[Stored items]
(** X16.  A model without extent (every dimension of its box is zero, as
    for a model without vertices) is scaled by [Infinity]; along each of
    the three axes the coordinate of its position is [NaN] where the
    centre is zero, [-Infinity] where the centre is positive and
    [Infinity] where it is negative. *)
Theorem diskScale_no_extent (sx sy sz cx cy cz : Q) :
  maxDim (Fin sx, Fin sy, Fin sz) = Fin 0 ->
  let p := diskPosition (Fin sx, Fin sy, Fin sz) (Fin cx, Fin cy, Fin cz) in
  diskScale (Fin sx, Fin sy, Fin sz) = PInf /\
  ((cx == 0 -> fst (fst p) = NaN) /\
   (0 < cx -> fst (fst p) = NInf) /\
   (cx < 0 -> fst (fst p) = PInf)) /\
  ((cy == 0 -> snd (fst p) = NaN) /\
   (0 < cy -> snd (fst p) = NInf) /\
   (cy < 0 -> snd (fst p) = PInf)) /\
  ((cz == 0 -> snd p = NaN) /\
   (0 < cz -> snd p = NInf) /\
   (cz < 0 -> snd p = PInf)).
Proof.
  intros Hd p.
  assert (Hscale : diskScale (Fin sx, Fin sy, Fin sz) = PInf).
  { unfold diskScale, targetSize. rewrite Hd. reflexivity. }
  split; [exact Hscale|].
  subst p. unfold diskPosition. rewrite Hscale. cbn [fst snd].
  split; [apply centre_times_infinity|].
  split; apply centre_times_infinity.
Qed.

Lemma diskScale_no_extent_witness :
  diskScale (Fin 0, Fin 0, Fin 0) = PInf /\
  fst (fst (diskPosition (Fin 0, Fin 0, Fin 0) (Fin 0, Fin 3, Fin (-2)))) = NaN /\
  snd (fst (diskPosition (Fin 0, Fin 0, Fin 0) (Fin 0, Fin 3, Fin (-2)))) = NInf /\
  snd (diskPosition (Fin 0, Fin 0, Fin 0) (Fin 0, Fin 3, Fin (-2))) = PInf.
Proof.
  destruct (diskScale_no_extent 0 0 0 0 3 (-2) eq_refl)
    as (Hs & (Hx & _ & _) & (_ & Hy & _) & (_ & _ & Hz)).
  split; [exact Hs|].
  split; [apply Hx; reflexivity|].
  split; [apply Hy; reflexivity | apply Hz; reflexivity].
Defined.

End DiskModel.

(** ** The materials of a mesh *)

Section MeshMaterials.

Import DiskMaterial DiskMesh.

Lemma roleOf_replaceMaterial (glowColor : string) (m : Material) :
  roleOf (replaceMaterial glowColor m) = classify m.
Proof.
  unfold replaceMaterial, classify.
  destruct (gtb (luminance m) 0.5 || hasEmissive m)%bool; reflexivity.
Qed.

• _To do_
Nothing but the lines from the one containing "((cy == 0 -> snd (fst p) = NaN) /\" to the end of the entries belongs in the answer, and each must match exactly.

• _Task response_
  ((cy == 0 -> snd (fst p) = NaN) /\
   (0 < cy -> snd (fst p) = NInf) /\
   (cy < 0 -> snd (fst p) = PInf)) /\
  ((cz == 0 -> snd p = NaN) /\
   (0 < cz -> snd p = NInf) /\
   (cz < 0 -> snd p = PInf)).
Proof.
  intros Hd p.
  assert (Hscale : diskScale (Fin sx, Fin sy, Fin sz) = PInf).
  { unfold diskScale, targetSize. rewrite Hd. reflexivity. }
  split; [exact Hscale|].
  subst p. unfold diskPosition. rewrite Hscale. cbn [fst snd].
  split; [apply centre_times_infinity|].
  split; apply centre_times_infinity.
Qed.

Lemma diskScale_no_extent_witness :
  diskScale (Fin 0, Fin 0, Fin 0) = PInf /\
  fst (fst (diskPosition (Fin 0, Fin 0, Fin 0) (Fin 0, Fin 3, Fin (-2)))) = NaN /\
  snd (fst (diskPosition (Fin 0, Fin 0, Fin 0) (Fin 0, Fin 3, Fin (-2)))) = NInf /\
  snd (diskPosition (Fin 0, Fin 0, Fin 0) (Fin 0, Fin 3, Fin (-2))) = PInf.
Proof.
  destruct (diskScale_no_extent 0 0 0 0 3 (-2) eq_refl)
    as (Hs & (Hx & _ & _) & (_ & Hy & _) & (_ & _ & Hz)).
  split; [exact Hs|].
  split; [apply Hx; reflexivity|].
  split; [apply Hy; reflexivity | apply Hz; reflexivity].
Defined.

End DiskModel.

(** ** The materials of a mesh *)

Section MeshMaterials.

Import DiskMaterial DiskMesh.

Lemma roleOf_replaceMaterial (glowColor : string) (m : Material) :
  roleOf (replaceMaterial glowColor m) = classify m.
Proof.
  unfold replaceMaterial, classify.
  destruct (gtb (luminance m) 0.5 || hasEmissive m)%bool; reflexivity.
Qed.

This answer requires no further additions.